_Problem to work on:_
Count how many lines of the data include "Hout". The answer is that number and nothing else.

########################################

Lemma to_s_to_i_fallback counter sp unk UNK :
  ∃ v, Vocab_init counter sp unk = Ok v ∧
       ∀ t, to_s UNK v (to_i v t) =
            Ok (if decide (t ∈ backward_map v) then t
                else fallback_token UNK unk v).
Proof.
  destruct (Vocab_init_ok counter sp unk) as (d & Hv & Hin & Hout).
  pose proof (consistent_final counter sp) as Hc.
  eexists. split; [exact Hv|]. intros t. simpl.
  destruct (decide (t ∈ (final_maps counter sp).2)) as [Ht|Ht].
  - destruct Hc as [Ha Hb]. destruct (Hb t Ht) as [i Hi].
    destruct (Ha t i Hi) as [H0 H1].
    rewrite (to_i_mapped _ t i) by exact Hi.
    rewrite <- (Z2Nat.id i) by lia. now apply to_s_in_range.
  - rewrite to_i_unmapped
      by (simpl; now apply (consistent_unmapped_iff _ t Hc)).
    unfold fallback_token. simpl. destruct (decide (unk ∈ sp)) as [Hu|Hu].
    + destruct (consistent_specials_loop sp) as [Ha _].
      destruct (Ha unk d (Hin Hu)) as [H0 H1].
      rewrite specials_loop_backward in H1.
      rewrite <- (Z2Nat.id d) by lia. apply to_s_in_range. simpl.
      rewrite final_maps_backward. now apply lookup_app_l_Some.
    + rewrite (Hout Hu), to_s_nonneg by done. simpl.
      now destruct (final_maps counter sp).2.
Qed.

(** [decode] after [encode] gives the sequence back with every token that
    is not in the vocabulary replaced by the fallback token; on a sequence
    of vocabulary tokens it gives the sequence back unchanged. *)
Theorem decode_encode counter sp unk UNK :
  ∃ v, Vocab_init counter sp unk = Ok v ∧
       (∀ seq, decode UNK v (encode v seq) =
               Ok (map (fun t => if decide (t ∈ backward_map v) then t
                                 else fallback_token UNK unk v) seq)) ∧
       (∀ seq, Forall (fun t => t ∈ backward_map v) seq →
               decode UNK v (encode v seq) = Ok seq).
Proof.
  destruct (to_s_to_i_fallback counter sp unk UNK) as (v & Hv & Hf).
  exists v. split; [exact Hv|].
  assert (Hall : ∀ seq, decode UNK v (encode v seq) =
            Ok (map (fun t => if decide (t ∈ backward_map v) then t
                              else fallback_token UNK unk v) seq)).
  { induction seq as [|t seq IH]; [done|].
    unfold encode in *. cbn [map]. now rewrite decode_cons, Hf, IH. }
  split; [exact Hall|]. intros seq Hseq. rewrite Hall. f_equal.
  induction Hseq as [|t seq Ht _ IH]; [done|].
  cbn [map]. now rewrite decide_True, IH by done.
Qed.

(** [encode] after [decode] gives back a sequence of indices of the
    vocabulary, when no special is listed twice. *)
Theorem encode_decode counter sp unk UNK :
  NoDup sp →
  ∃ v, Vocab_init counter sp unk = Ok v ∧
       ∀ idxs, Forall (fun i => 0 <= i < Vocab_len v) idxs →
               ∃ toks, decode UNK v idxs = Ok toks ∧ encode v toks = idxs.
Proof.
  intros Hnd. destruct (Vocab_init_ok counter sp unk) as (d & Hv & _).
  pose proof (consistent_final counter sp) as Hc.
  pose proof (NoDup_final_maps counter sp Hnd) as Hnd'.
  eexists. split; [exact Hv|]. intros idxs Hall.
  induction Hall as [|i idxs Hi _ (toks & Hdec & Henc)]; [by exists []|].
  unfold Vocab_len in Hi. simpl in Hi.
  destruct (lookup_len_lt _ _ Hi) as [t Ht].
  exists (t :: toks). split.
  - rewrite decode_cons, Hdec.
    rewrite <- (Z2Nat.id i) by lia.
    now rewrite (to_s_in_range UNK _ _ t) by exact Ht.
  - unfold encode in *. cbn [map]. rewrite Henc. f_equal.
    apply to_i_mapped. simpl.
    rewrite (consistent_NoDup_forward _ _ _ Hc Hnd' Ht). f_equal. lia.
Qed.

########################################

_Output for this task:_
2